→ Work task
The lines below starting at the line containing "strings of the" and ending at the line containing "counts, costs) is" are to be repeated exactly, with both ends kept and nothing else added.

→ Data to process
————————

(** At the [cleanup] label, from a state that was just initialized. *)
Lemma main_run_spec options supervisor s w :
  ready s w → wp K (main_run fuel options supervisor) (post facts_at (λ _ _, True)) w.
Proof.
  intros Hw. unfold main_run.
  ready_part Hw. intros [[]|h] w1 Hw1; cbn [negb]; [|by eapply ready_facts|done].
  ready_part Hw1. intros [[u|e]|h] w2 Hw2; [| |done].
  2:{ ready_part Hw2. intros [[]|h] w3 Hw3; [|done]. by eapply ready_facts. }
  ready_part Hw2. intros [[]|h] w3 Hw3; [|done]. rewrite wp_bind.
  eapply wp_mono; [apply prepare_signals; apply Hw3|].
  intros [[r cgroup]|h] w4 H4; [|done]. destruct H4 as (Hg & (new & Htr & Hnew) & Hdir).
  assert (ready s w4) as Hw4.
  { destruct Hw3 as (H1 & H2 & H3). unfold ready, fresh in *. rewrite Hg, Htr.
    split; [done|]. split; [eapply happened_extends; [by exists new|done]|by apply Forall_app]. }
  clear Hg Htr Hnew. rewrite wp_bind, wp_call.
  set (w5 := World _ _). assert (ready s w5) as Hw5 by by apply ready_event.
  assert (active cgroup = true → happened (Mkdir (c_string (cg_path cgroup)) 448) (Ok tt) (trace w5))
    as Hdir5 by (intros Ha; eapply happened_extends; [apply extends_cons, extends_refl|auto]).
  destruct (K _ (trace w4) Pipe2) as [[a b]|e] eqn:Epipe; clearbody w5.
  2:{ ready_part Hw5. intros [[]|h] w6 Hw6; [|done]. by eapply ready_facts. }
  rewrite wp_bind, wp_call.
  set (w6 := World _ _). assert (ready s w6) as Hw6 by by apply ready_event.
  destruct (K _ (trace w5) Fork) as [child|e] eqn:Efork.
  2:{ clearbody w6. ready_part Hw6. intros [[]|h] w7 Hw7; [|done]. by eapply ready_facts. }
  rewrite wp_bind. case_bool_decide.
  - destruct (child_never_returns K fuel options a b supervisor w6) as [h Hh].
    unfold wp. by rewrite Hh.
  - rewrite wp_ret. destruct Hw6 as (H1 & H2 & H3).
    apply (main_parent_spec _ _ _ _ s); try done; [apply happened_here|].
    intros Ha. eapply happened_extends; [apply extends_cons, extends_refl|auto].
Qed.
(** What [n] rounds of a well-formed engine come to: every round returns,
    the engine stays well formed, the counters gain [n] in total and the
    total reward gains the rewards of the rounds, in order. *)
Lemma rounds_valid (n : nat) (b : bandit) (g : G) :
  valid b ->
  exists trace b' g',
    rounds n (b, g) = (Return trace, (b', g'))
    /\ length trace = n
    /\ valid b'
    /\ same_config b b'
    /\ sum_counter (action_chosen_counter b') = sum_counter (action_chosen_counter b) + Z.of_nat n
    /\ total_reward b' = fold_left Qplus (map snd trace) (total_reward b)
    /\ Forall (fun p => 0 <= p.1 < k b) trace.
Proof.
  revert b g. induction n as [|n IH]; intros b g Hv.
  - exists [], b, g. cbn [rounds ret length map fold_left].
    split; [reflexivity|]. split; [reflexivity|]. split; [exact Hv|].
    split; [apply same_config_refl|]. split; [cbn; lia|]. split; [reflexivity|].
    constructor.
  - destruct (round_valid b g Hv) as (a & r & c & v & g1 & Ha & Hc & Hval & Hc0 & Hround).
    set (b1 := updated _ _ _ _ _) in Hround.
    assert (valid b1) as Hv1.
    { apply updated_valid; [apply set_total_reward_valid, Hv|exact Hc0]. }
    destruct (IH b1 g1 Hv1) as (trace & b' & g' & Hrounds & Hlen & Hv' & Hcfg & Hsum & Htot & Hall).
    exists ((a, r) :: trace), b', g'.
    split; [|split; [|split; [|split; [|split; [|split]]]]].
    + cbn [rounds]. unfold bind, ret in *. rewrite Hround, Hrounds. reflexivity.
    + cbn. lia.
    + exact Hv'.
    + eapply same_config_trans; [|exact Hcfg]. repeat split.
    + rewrite Hsum. subst b1. cbn [updated action_chosen_counter set_action_values
        set_action_chosen_counter set_total_reward].
      rewrite (sum_counter_insert _ _ c) by exact Hc. lia.
    + rewrite Htot. reflexivity.
    + constructor; [exact Ha|]. exact Hall.
Qed.

(** *** The constructor *)

Lemma draw_normal_vector_length (loc scale : Q) (n : nat) (g : G) :
  length (draw_normal_vector loc scale n g).1 = n.
Proof.
  revert g. induction n as [|n IH]; intros g; [reflexivity|].
  cbn [draw_normal_vector]. destruct (draw_normal loc scale g) as [x g1].
  specialize (IH g1). destruct (draw_normal_vector loc scale n g1) as [xs g2].
  cbn in *. lia.
Qed.
(** * FleetLink backend: availability and conflict-resolution engine

    A shallow embedding of the booking core of the FleetLink backend
    (Express controllers over Mongoose models) and the proofs of its
    specification.

    Conventions of the embedding:
    - a JavaScript string is the sequence of its UTF-16 code units; the
      strings of the model are those whose code units are all below 256,
      one character for each code unit, so that [String.length] is the
      [length] of the code;
    - a JavaScript [Date] is its epoch value in milliseconds, a [Z];
    - a JavaScript number that the code only ever uses as an integer
      (parsed pincodes, durations, time stamps) is a [Z]: doubles are
      exact on integers below 2^53, which holds the millisecond time
      stamps and every code of up to 15 characters
      ([parseInt_exact_range]), the six-digit pincodes among them;
    - the duration estimator is modelled twice: on these integers
      ([helpers.calculateRideDuration], which the controllers use), and
      in double precision on every string
      ([Double.calculateRideDuration], with rounding above 2^53, the
      infinities and [NaN]); the two agree on codes of up to 15
      characters ([calculateRideDuration_exact]);
    - a JavaScript number that may carry a fraction (capacities, tyre
      counts, costs) is a rational, a [Q], and its arithmetic is exact:
      a cost may differ from the cost of the code, computed in doubles,
      in its last hundredth, and the proofs use of a cost only that it
      is a number and that it is not negative;
    - [NaN] is [None];
    - a Mongoose collection is the list of its documents in insertion
      order together with the next fresh [ObjectId];
    - database calls run in a state monad over the collection, controllers
      in a state monad over the whole store. *)

From Stdlib Require Import ZArith QArith Qround String Ascii List Sorted Bool Lia.
From stdpp Require Import base gmap strings list pretty.
Import ListNotations.

Local Open Scope string_scope.
Local Open Scope list_scope.
Local Open Scope Z_scope.

(** ** JavaScript built-ins used by the code *)

Module JS.

(** ECMAScript's [WhiteSpace] and [LineTerminator] among the code units
    below 256: TAB, LF, VT, FF, CR, SPACE and NO-BREAK SPACE (U+00A0).
    [trim] and [parseInt] skip exactly these. *)
Definition isWhiteSpace (c : ascii) : bool :=
  let n := Z.of_nat (nat_of_ascii c) in
  ((9 <=? n) && (n <=? 13)) || (n =? 32) || (n =? 160).

(** [String.prototype.trimStart]. *)
Fixpoint trimStart (s : string) : string :=
  match s with
  | String c s' => if isWhiteSpace c then trimStart s' else s
  | EmptyString => EmptyString
  end.

(** [s] without its trailing white space. *)
Fixpoint trimEnd (s : string) : string :=
  match s with
  | String c s' =>
      match trimEnd s' with
      | EmptyString => if isWhiteSpace c then EmptyString else String c EmptyString
      | r => String c r
      end
  | EmptyString => EmptyString
  end.

(** [String.prototype.trim]. *)
Definition trim (s : string) : string := trimEnd (trimStart s).

(** The value of [c] as a digit of a radix up to 36. *)
Definition digitValue (c : ascii) : option Z :=
  let n := Z.of_nat (nat_of_ascii c) in
  if (48 <=? n) && (n <=? 57) then Some (n - 48)
  else if (97 <=? n) && (n <=? 122) then Some (n - 87)
  else if (65 <=? n) && (n <=? 90) then Some (n - 55)
  else None.

Definition radixDigit (R : Z) (c : ascii) : option Z :=
  match digitValue c with
  | Some d => if d <? R then Some d else None
  | None => None
  end.

(** The value of the longest prefix of [s] made of radix-[R] digits;
    [acc] is the value read so far, [None] while no digit was read. *)
Fixpoint parseDigits (R : Z) (s : string) (acc : option Z) : option Z :=
  match s with
  | String c s' =>
      match radixDigit R c with
      | Some d =>
          parseDigits R s' (Some (match acc with Some a => a * R + d | None => d end))
      | None => acc
      end
  | EmptyString => acc
  end.

(** [parseInt(input)] with no radix argument: leading white space is
    skipped, a sign is read, a [0x] or [0X] prefix selects radix 16, and
    the longest digit prefix that follows is the value; the rest of the string
    is ignored.  [None] is [NaN] (no digit could be read).  The result
    is the integer that the digits denote; the Number that the code
    gets is this integer rounded to a double ([Double.parseInt]), which
    is the integer itself below 2^53. *)
Definition parseInt (input : string) : option Z :=
  let str := trimStart input in
  let '(sign, str) :=
    match str with
    | String "-" r => (-1, r)
    | String "+" r => (1, r)
    | _ => (1, str)
    end in
  let '(R, str) :=
    match str with
    | String "0" (String "x" r) => (16, r)
    | String "0" (String "X" r) => (16, r)
    | _ => (10, str)
    end in
  match parseDigits R str None with
  | Some n => Some (sign * n)
  | None => None
  end.
(** ** The two solvers over an arbitrary arithmetic

    [core.py] computes on [float64].  So that the rounded results can be
    stated next to the exact ones, the two solvers are written once more,
    statement for statement as above, over the operations of an
    arithmetic [Arith T]: at [exact] they are the definitions above
    ([exact_hardy_distribution_markov], [exact_hardy_finish_pmf_ij]), at
    [binary64] they compute what NumPy computes, rounding included. *)

Record Arith (T : Type) : Type := mkArith {
  a_zero : T;
  a_one : T;
  a_add : T → T → T;
  a_sub : T → T → T;
  a_mul : T → T → T;
  a_eqb : T → T → bool;   (* [x == y] *)
  a_ltb : T → T → bool;   (* [x < y] *)
  a_leb : T → T → bool    (* [x <= y] *)
}.
Arguments a_zero {T} _.
Arguments a_one {T} _.
Arguments a_add {T} _ _ _.
Arguments a_sub {T} _ _ _.
Arguments a_mul {T} _ _ _.
Arguments a_eqb {T} _ _ _.
Arguments a_ltb {T} _ _ _.
Arguments a_leb {T} _ _ _.

(** Exact rational arithmetic. *)
Definition exact : Arith Q :=
  mkArith Q 0%Q 1%Q Qplus Qminus Qmult Qeq_bool Qltb Qle_bool.

(** IEEE 754 binary64, round to nearest even: Python's [float] and
    NumPy's [float64]. *)
Definition binary64 : Arith float :=
  mkArith float 0%float 1%float PrimFloat.add PrimFloat.sub PrimFloat.mul
          PrimFloat.eqb PrimFloat.ltb PrimFloat.leb.
Lemma audioLoaded_eq a :
  staleClosure a ->
  audioLoaded a =
  mkApp (mkHooks (sequences (hooks a)) (current (hooks a)) (userAnswer (hooks a))
                 (gameState (hooks a)) (isCorrect (hooks a)) (showAnswer (hooks a))
                 (isPlaying (hooks a)) false)
        (startRoundMemo a) (timers a) (now a) (played a).
Proof. intros H. unfold audioLoaded. now unrender H. Qed.

Lemma fire_eq tm a :
  staleClosure a ->
  fire tm a =
  mkApp (mkHooks (sequences (hooks a)) (current (hooks a)) (userAnswer (hooks a))
                 (if endsRound (kont tm) then answering else gameState (hooks a))
                 (isCorrect (hooks a)) (showAnswer (hooks a)) false
                 (isLoading (hooks a)))
        (startRoundMemo a)
        (filter (fun u => negb (tid u =? tid tm)%nat) (timers a))
        (N.max (now a) (due tm)) (played a).
Proof.
  intros H. unfold fire, resume. destruct (kont tm); now unrender H.
Qed.

Lemma staleClosure_reaches raw a : reaches raw a -> staleClosure a.
Proof.
  induction 1 as [| a b _ IH Hstep]; [apply staleClosure_mount |].
  destruct Hstep.
  - unfold audioLoaded. stale_step.
  - now apply staleClosure_startRound.
  - now apply staleClosure_addDegree.
  - now apply staleClosure_removeLast.
  - now apply staleClosure_submit.
  - now apply staleClosure_replay.
  - now apply staleClosure_tryAgain.
  - now apply staleClosure_revealAnswer.
  - now apply staleClosure_fire.
  - exact IH.
Qed.

Ltac step_cases Hstep Hs :=
  destruct Hstep as [ | rnd H0 H1 Hguard | d Hd | | Hg | Hg | Hg Hc Hsh | Hg Hc Hsh
                      | tm Hin | t ];
  [ rewrite (audioLoaded_eq _ Hs)
  | destruct (startRound_cases rnd _ Hs H0 H1) as [[Hempty ->] | (s & Hsin & ->)]
  | destruct (addDegree_cases d _ Hs) as [-> | [Hans ->]]
  | destruct (removeLast_cases _ Hs) as [-> | [Hans ->]]
  | destruct (submit_cases _ Hs) as [-> | (cur & Hcur & Hua & ->)]
  | destruct (replay_cases _ Hs) as [-> | (cur & Hcur & Hnp & ->)]
  | destruct (tryAgain_cases _ Hs) as [-> | (cur & Hcur & Hnp & ->)]
  | rewrite (revealAnswer_eq _ Hs)
  | rewrite (fire_eq tm _ Hs)
  | unfold tick ].
(** * ErrorRecoveryManager: retry with exponential backoff and circuit breaker

    A shallow embedding of the [ErrorRecoveryManager] class of [src/app.js]
    (lines 1846-2036; [src/ui.js] lines 227-417 holds the same class, word
    for word, behind an [export]).

    Modelling choices, all visible in the definitions below:
    - JavaScript numbers are read as exact numbers: delays are rationals
      ([Q]), counters and timestamps are integers ([Z]), [maxRetries] is a
      natural number.  Rounding, overflow to [Infinity] and [NaN] are
      outside the model.
    - [this.retryAttempts] is a [Map] from strings to values that are
      numbers, strings or references to circuit objects; circuit objects
      live in a heap and are mutated through their reference, as in the
      source.
    - What a callback throws is an [Error] object with a [message];
      [shouldRetry] answers with a boolean.
    - The caller's callbacks ([operation], [shouldRetry], [onRetry]) and
      the timer behind [this.delay] are arbitrary total transformers of the
      whole state (registry, heap, clock, rest of the world): whatever runs
      while the executor awaits is part of them.
    - Every call of a callback, every wait and every console line is
      recorded in a trace, so that "invoked exactly n times" and "did not
      wait" are statements about the trace. *)

From Stdlib Require Import QArith Qminmax Qpower.
From stdpp Require Import gmap strings pretty list.

Open Scope string_scope.
Open Scope list_scope.

(** ** Values *)

(** A thrown [Error] object: its constructor's name and its [message]. *)
Record Error := mkError { errName : string; message : string }.
Lemma start_game_started_witness :
  exists w' g',
    start_game scenario_game U3 playing_world = (Ok tt, w') /\
    heap w' !! scenario_game = Some g' /\
    away g' = Some U3 /\
    started_at g' = Some 1003 /\
    last_turn g' = Some 1004.
Proof.
  eapply (start_game_started scenario_game U3 U2 _ playing_world 1).
  - vm_compute. reflexivity.
  - reflexivity.
  - vm_compute. reflexivity.
Defined.

(** C1, as stated, fails: started a second time, the session does not
    raise; its away user, started_at and last_turn are replaced. *)
Lemma start_game_started_counterexample :
  (away <$> heap playing_world !! scenario_game) = Some (Some U2) /\
  (started_at <$> heap playing_world !! scenario_game) = Some (Some 1001) /\
  (last_turn <$> heap playing_world !! scenario_game) = Some (Some 1002) /\
  fst (start_game scenario_game U3 playing_world) = Ok tt /\
  (away <$> heap (snd (start_game scenario_game U3 playing_world))
              !! scenario_game) = Some (Some U3) /\
  (started_at <$> heap (snd (start_game scenario_game U3 playing_world))
              !! scenario_game) = Some (Some 1003) /\
  (last_turn <$> heap (snd (start_game scenario_game U3 playing_world))
              !! scenario_game) = Some (Some 1004).
Proof. vm_compute. repeat split. Qed.

(** ** Credential hasher *)

Lemma urandom_length {DB} (n : nat) (w : World DB) :
  length (map (entropy w) (seq (drawn w) n)) = n.
Proof. by rewrite length_map, length_seq. Qed.

Section CredentialFacts.
Context {DB : Type} {hashlib : Hashlib}.

Lemma next_salt_length (w : World DB) : length (next_salt w) = 32%nat.
Proof. apply urandom_length. Qed.
(** A check leaves in the tracker readings of the clock only. *)
Lemma fromClock_checkRule rule w :
  fromClock out w -> fromClock out (snd (checkRule out rule w)).
Proof.
  intros Hfc.
  destruct (checkRule_outcome out rule w)
    as [(Hl & _)|(request & Hr & Hd)].
  - intros ruleName t Ht. rewrite Hl in Ht. exact (Hfc _ _ Ht).
  - pose proof (checkRule_delivered out rule w request Hr Hd) as Hl.
    intros ruleName t Ht. rewrite Hl in Ht.
    destruct (decide (name rule = ruleName)) as [<-|E].
    + rewrite lookup_insert_eq in Ht. injection Ht as <-. eauto.
    + rewrite lookup_insert_ne in Ht by exact E. exact (Hfc _ _ Ht).
Qed.

Lemma checkNext_spacing rule w :
  cooldownsInRange out config ->
  rule ∈ getAlertRules config ->
  tracked out w /\ spaced out config w /\ fromClock out w ->
  tracked out (checkNext out w rule) /\
  spaced out config (checkNext out w rule) /\
  fromClock out (checkNext out w rule).
Proof.
  intros Hrange Hin (Htr & Hsp & Hfc). unfold checkNext.
  rewrite checkGuarded_eq. cbn [snd].
  assert (Htr' : tracked out (logChecked (name rule) w)) by exact Htr.
  assert (Hsp' : spaced out config (logChecked (name rule) w)) by exact Hsp.
  assert (Hfc' : fromClock out (logChecked (name rule) w)) by exact Hfc.
  assert (Hvalid : cooldownEndValid rule (logChecked (name rule) w)).
  { intros t cooldownMs Ht Hp. destruct (Hfc _ _ Ht) as [n ->].
    exact (Hrange n rule cooldownMs Hin Hp). }
  split; [apply tracked_checkRule; assumption|].
  split; [apply spaced_checkRule; assumption|].
  apply fromClock_checkRule. exact Hfc'.
Qed.

Lemma setRunning_spacing b w :
  tracked out w /\ spaced out config w /\ fromClock out w ->
  tracked out (setRunning b w) /\ spaced out config (setRunning b w) /\
  fromClock out (setRunning b w).
Proof. intros H. exact H. Qed.

Lemma spacing_step s e :
  cooldownsInRange out config ->
  fromConfig config s ->
  tracked out (world s) /\ spaced out config (world s) /\
  fromClock out (world s) ->
  fromConfig config (step out config s e) /\
  tracked out (world (step out config s e)) /\
  spaced out config (world (step out config s e)) /\
  fromClock out (world (step out config s e)).
Proof.
  intros Hrange Hb Hw. destruct e as [|i]; cbn [AlertEngine.step].
  - unfold AlertEngine.onTick. destruct (timer s); [|tauto].
    destruct (negb _); [|tauto]. unfold runChecks.
    destruct (length (getAlertRules config) =? 0)%nat; cbn [world batches].
    + split; [exact Hb|]. exact Hw.
    + split; [|exact Hw]. unfold fromConfig. cbn [batches].
      apply Forall_app. split; [exact Hb|]. constructor; [auto|constructor].
  - unfold AlertEngine.onResume.
    destruct (batches s !! i) as [[|rule rest]|] eqn:Hi; try tauto.
    pose proof (Forall_lookup_1 _ _ _ _ Hb Hi) as Hbatch. cbn beta in Hbatch.
    assert (Hin : rule ∈ getAlertRules config) by (apply Hbatch; left).
    pose proof (checkNext_spacing rule (world s) Hrange Hin Hw) as Hw'.
    unfold checkNext in Hw'.
    destruct (checkGuarded out rule _) as [r w']. cbn [snd] in Hw'.
    destruct rest as [|rule' rest]; cbn [world batches].
    + split; [|exact Hw']. unfold fromConfig. cbn [batches].
      apply Forall_delete. exact Hb.
    + split; [|exact Hw']. unfold fromConfig. cbn [batches].
      apply Forall_insert; [exact Hb|].
      intros r' Hr'. apply Hbatch. right. exact Hr'.
Qed.

Lemma spacing_run events : forall s,
  cooldownsInRange out config ->
  fromConfig config s ->
  tracked out (world s) /\ spaced out config (world s) /\
  fromClock out (world s) ->
  spaced out config (world (run out config s events)).
Proof.
  induction events as [|e events IH]; intros s Hrange Hb Hw; [apply Hw|].
  rewrite run_cons.
  destruct (spacing_step s e Hrange Hb Hw) as (Hb' & Hw').
  apply IH; assumption.
Qed.

Lemma spacing_started :
  fromConfig config (started config) /\
  tracked out (world (started config)) /\
  spaced out config (world (started config)) /\
  fromClock out (world (started config)).
Proof.
  assert (Hb : batches (started config) = []).
  { unfold started, start. destruct (alerting_enabled _); reflexivity. }
  assert (Hr : requests (world (started config)) = []).
  { unfold started, start. destruct (alerting_enabled _); reflexivity. }
  split; [unfold fromConfig; rewrite Hb; apply Forall_nil_2|].
  assert (Hl : lastAlertTimes (world (started config)) = ∅).
  { unfold started, start. destruct (alerting_enabled _); reflexivity. }
  split; [|split].
  - intros i request Hi. rewrite Hr, lookup_nil in Hi. discriminate.
  - intros i j first second cd _ Hi. rewrite Hr, lookup_nil in Hi.
    discriminate.
  - intros ruleName t. rewrite Hl, lookup_empty. discriminate.
Qed.

End WithConfig.
End Spacing.

(** ** The cooldown *)

Section Cooldown.
Import JS Exn Config Effects Update Database Webhook AlertEngine Spec.
Variable out : Outside.
Variable config : Config.

(** Within the range of [Date] a rule fires at most once per cooldown
    interval measured from its last successful dispatch.  While the tracker
    holds a last-fire time [t] for the rule, [t] plus the rule's cooldown
    (five minutes when none is given) is a time a [Date] can hold, and the
    clock reads less than that, [checkRule] does nothing but read the
    clock: no count query is issued, no request is sent, tracker and alert
    history stay as they are.  Whatever a call of [checkRule] does, the
    tracker and the alert history change only if the call sent a request
    that the endpoint answered with a 2xx status; a request that was
    refused or answered otherwise leaves both unchanged; and after a
    request that succeeded the tracker holds for the rule the clock reading
    taken after the dispatch.  As a consequence, with a clock that never
    runs backwards and whose readings stay, with the cooldown of any
    enabled rule added, within the range of [Date], in every run of the
    engine a request for an alert is stamped no sooner than the cooldown
    after any earlier delivered request for the same alert. *)
Theorem cooldown_gate_and_update (rule : AlertRule) (w : World) :
  (forall t cooldownMs,
     lastAlertTimes w !! name rule = Some t ->
     parseTimeWindow (orElse (cooldown rule) "5m") = inr cooldownMs ->
     validTime (t + cooldownMs) = true ->
     clock out (clockReads w) < t + cooldownMs ->
     checkRule out rule w = (inr tt, tickClock w)) /\
  (forall result w',
     checkRule out rule w = (result, w') ->
     (lastAlertTimes w' <> lastAlertTimes w \/
      alertHistory w' <> alertHistory w ->
      exists request,
        requests w' = requests w ++ [request] /\
        delivered (fetch out (length (requests w)) request) = true) /\
     (forall request,
        requests w' = requests w ++ [request] ->
        delivered (fetch out (length (requests w)) request) = false ->
        lastAlertTimes w' = lastAlertTimes w /\
        alertHistory w' = alertHistory w) /\
     (forall request,
        requests w' = requests w ++ [request] ->
        delivered (fetch out (length (requests w)) request) = true ->
        lastAlertTimes w' =
        <[name rule := clock out (pred (clockReads w'))]>
          (lastAlertTimes w))) /\
  (monotone out -> cooldownsInRange out config ->
   forall events,
     spaced out config (world (run out config (started config) events))).
Proof.
  split; [|split].
  - intros t cooldownMs Ht Hp Hv Hlt. rewrite checkRule_unfold.
    rewrite (isInCooldown_some _ _ _ _ _ Ht Hp).
    apply Z.ltb_lt in Hlt. rewrite Hv, Hlt. reflexivity.
  - intros result w' Hrun.
    pose proof (checkRule_outcome out rule w) as H.
    pose proof (checkRule_delivered out rule w) as Hpos.
    cbv zeta in H, Hpos. rewrite Hrun in H, Hpos. cbn [snd] in H, Hpos.
    split; [|split; [|exact Hpos]].
    + destruct H as [(Hl & Hh & _)|(request & Hr & Hd)]; [|eauto].
      intros [?|?]; contradiction.
    + destruct H as [(Hl & Hh & _)|(request & Hr & Hd)]; [auto|].
      intros request' Hr' Hd'.
      rewrite Hr in Hr'. apply app_inv_head in Hr'. injection Hr' as ->.
      congruence.
  - intros Hmono Hrange events.
    destruct (spacing_started out config) as (Hb & Hw).
    apply spacing_run; assumption.
Qed.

————————

→ Exercise output
      strings of the model are those whose code units are all below 256,
      one character for each code unit, so that [String.length] is the
      [length] of the code;
    - a JavaScript [Date] is its epoch value in milliseconds, a [Z];
    - a JavaScript number that the code only ever uses as an integer
      (parsed pincodes, durations, time stamps) is a [Z]: doubles are
      exact on integers below 2^53, which holds the millisecond time
      stamps and every code of up to 15 characters
      ([parseInt_exact_range]), the six-digit pincodes among them;
    - the duration estimator is modelled twice: on these integers
      ([helpers.calculateRideDuration], which the controllers use), and
      in double precision on every string
      ([Double.calculateRideDuration], with rounding above 2^53, the
      infinities and [NaN]); the two agree on codes of up to 15
      characters ([calculateRideDuration_exact]);
    - a JavaScript number that may carry a fraction (capacities, tyre
      counts, costs) is a rational, a [Q], and its arithmetic is exact:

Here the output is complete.